We then had a fascinating presentation from Rivka about synthetic biology and the way it could be brought to bear on the networks in The Book and the Brotherhood, ending with the assertion that arts and sciences are not as far apart as we think. There is always plenty to think about and of interest in Rivka’s presentations, and we were all touched when a Japanese delegate came up to her at the end to shake her hand and tell that he was a neuroscientist! Then Carol Sommer gave what was undoubtedly the coolest paper of the conference, introducing the art works she has made in response to IM’s novels. These were just amazing – text-based pieces with a wry humour that raised chuckles of recognition. I particularly liked her business cards, which included statements by various IM characters on one side, but it was all just marvellous. There are some examples here on her website.  Then it was question time. I got a few, but nothing I couldn’t handle (thank goodness!). Frances’ delightful Mum noted that when first married, they couldn’t afford many books but bought several of IM’s novels from their book club and read them together. Someone asked if I was going to look at the response of male as opposed to female readers – interesting question indeed! Oh, and Carolyn drew a sketch of me presenting, which she kindly photographed and sent over to me!
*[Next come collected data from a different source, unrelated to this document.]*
(** What the two outcomes of a setup are. *)
Definition set_up (ctx : option mount_context) (code_dir data_dir code data : bytes) (base : table)
    (r : Z * option mount_context) (new l' : log) : Prop :=
  if r.1 =? MOUNT_OK then
    (exists middle, bound code_dir code code_attr base middle /\ bound data_dir data data_attr middle (mounted l')) /\
    match r.2 with
    | Some c => is_Some ctx /\ ctx_active c = true /\ map target_path (ctx_entries c) = [code; data] /\
        Forall (fun e => is_mounted e = true /\ named (target_path e)) (ctx_entries c)
    | None => ctx = None
    end
  else
    (unmounts_work new -> mounted l' = base) /\
    match r.2 with
    | Some c => is_Some ctx /\ ctx_active c = false /\ ctx_entries c = []
    | None => ctx = None
    end.

Lemma bound_tree source target attr base t : bound source target attr base t -> exists s, tree target s /\ t = s ++ base.
Proof.
  intros (kids & fl & -> & _ & Hk). exists (kids ++ [(target, fl)]). rewrite <- app_assoc. split; [|done]. exists kids, fl. split; [done|].
  destruct Hk as [-> | ->]; [|apply protected_under]; apply copies_under.
Qed.

Lemma bound_stacked source target attr base t : bound source target attr base t -> stacked [target] base t.
Proof.
  intros (s & Hs & ->)%bound_tree. exists [s]. split; [by repeat constructor|]. cbn. by rewrite app_nil_r.
Qed.

Lemma bound_two source1 target1 attr1 source2 target2 attr2 base middle t :
  bound source1 target1 attr1 base middle -> bound source2 target2 attr2 middle t -> stacked [target2; target1] base t.
Proof.
  intros (s1 & H1 & ->)%bound_tree (s2 & H2 & ->)%bound_tree. exists [s2; s1]. split; [by repeat constructor|]. cbn.
  by rewrite app_nil_r, <- app_assoc.
Qed.

Lemma set_up_failed ctx ctx' code_dir data_dir code data base targets new l' :
  tracks ctx targets -> ctx' = emptied ctx -> (unmounts_work new -> mounted l' = base) ->
  set_up ctx code_dir data_dir code data base (MOUNT_ERR_MOUNT, ctx') new l'.
Proof. intros Ht -> H. split; [done|]. by destruct ctx as [c|]; cbn. Qed.

(** A call that fails changes nothing. *)
Lemma failed_mount s t fl r l : r <> 0 -> mounted ((Mount s t fl, r) :: l) = mounted l.
Proof. intros H. rewrite mounted_cons. by destruct r. Qed.

(** A recursive bind mount and the second mount that protects it. *)
Lemma bind_spec source target fl attr l :
  Z.land fl MS_REMOUNT <> 0 -> protections fl = attr ->
  wp (remount target fl attr)
    (fun ok l' => exists new, l' = new ++ (Mount (Some source) target (flags_of [MS_BIND; MS_REC]), 0) :: l /\
       stacked [target] (mounted l) (mounted l') /\ (ok = true -> bound source target attr (mounted l) (mounted l')))
    ((Mount (Some source) target (flags_of [MS_BIND; MS_REC]), 0) :: l).
Proof.
  intros Hf Hp. pose proof (copies_under source target (mounted l)) as Hk.
  eapply sys_wp_mono; [by apply (remount_spec target (copies source target (mounted l)) (inherited source (mounted l)) (mounted l))|].
  intros ok l' (new & -> & kids & fl' & Hm & Hkids & Hok). exists new. split; [done|]. rewrite Hm. split.
  - exists [kids ++ [(target, fl')]]. split; [|cbn; by rewrite app_nil_r, <- app_assoc]. constructor; [|constructor].
    exists kids, fl'. split; [done|]. destruct Hkids as [-> | ->]; [done|by apply protected_under].
  - intros H. exists kids, fl'. split_and!; [done|by apply Hok|done].
Qed.

Lemma added_some ctx target fl : is_Some (add_entry ctx target fl) <-> is_Some ctx.
Proof. destruct ctx as [c|]; cbn; [destruct (_ <? _); split; by eexists|done]. Qed.

(** A failure that is undone. *)
Lemma undone ctx ctx1 code_dir data_dir code data targets base pre l :
  Forall named targets -> tracks ctx1 targets -> (is_Some ctx1 <-> is_Some ctx) -> stacked targets base (mounted (pre ++ l)) ->
  wp (let* ctx' := undo ctx1 targets in ret (MOUNT_ERR_MOUNT, ctx'))
    (fun r l' => exists new, l' = new ++ l /\ set_up ctx code_dir data_dir code data base r new l') (pre ++ l).
Proof.
  intros Hn Ht Hs Hst. apply sys_wp_bind. eapply sys_wp_mono; [by apply (undo_spec ctx1 targets base)|].
  intros ctx' l' (Hctx & new & -> & Hun). apply sys_wp_ret. exists (new ++ pre). split; [by rewrite app_assoc|].
  pose proof (set_up_failed ctx1 ctx' code_dir data_dir code data base targets (new ++ pre) (new ++ pre ++ l) Ht Hctx) as H.
  rewrite app_assoc in *. unfold set_up in *. cbn [fst snd] in *. change (MOUNT_ERR_MOUNT =? MOUNT_OK) with false in *.
  destruct H as [H1 H2]; [intros [Hw _]%works_app; by apply Hun|]. split; [exact H1|].
  destruct ctx' as [c|]; [destruct H2 as (? & ? & ?); split; [by apply Hs|done]|]. destruct ctx as [c|]; [|done]. subst ctx1. by destruct (proj2 Hs).
Qed.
Saturday afternoon – plenary, goodbyes and hats

What a relief it was to sit down and eat a lovely lunch with all that worry gone. Then it was time for an update from the Archivist, Katie Giles (I always like to go to this one, as an ex-librarian) and a reading from IM’s letters to Philippa Foot, beautifully done by Priscilla Martin, then the last plenary of the day – Philip Hensher on Iris Murdoch as a 1980s writer. This was really well done and interesting, and he raised a point I’d never thought of – having loved IM’s novels as a teenager, he then never thought to discuss them in his English degree. I did exactly the same, but didn’t realise until I heard him talking about it. I bravely asked a question at the end of this one, feeding in to my study of people reading IM for joy rather than study. Then Anne Rowe rounded up the day (mentioning our panel!) and said goodbye.

There was a pub trip, but I thought I’d better get myself across London so I said goodbye to friends new and more established, looking forward to seeing them next time. A quick walk up to the station, then Friday’s journey in reverse. So sad that it was all over – and I was missing the walk in London on the Sunday, as I had too much work to get home for. I had quite a long time at Euston in the end, but got some dinner before getting on the 18:45 train home, getting in at 20:15.

Liz in Murdochian hat I remembered to take a photo of myself in a rather Murdochian hat I happen to have, but had forgotten to show Pamela. On the train, with the world whizzing by me. And then I was home, and it was over for another two years.

Final musings

I had such a good time, and it was made better by feeling I had validated myself by having some research to present on. I was also cheered to see how far I’d come with my research in the two years since I mentioned my reading group at the last Conference – I must remember that when I think it’s going slowly. I understood the sessions I attended, asked questions, talked IM, IM, IM with a load of other enthusiasts, and had some time out for me. All good. Roll on the 7th Conference in 2014!

Please note: this blog post is made up of my own impressions only and has no relationship to any formal account of the event which may be put out. I apologise if I have misrepresented anyone’s research or missed anyone out who I met and spoke to!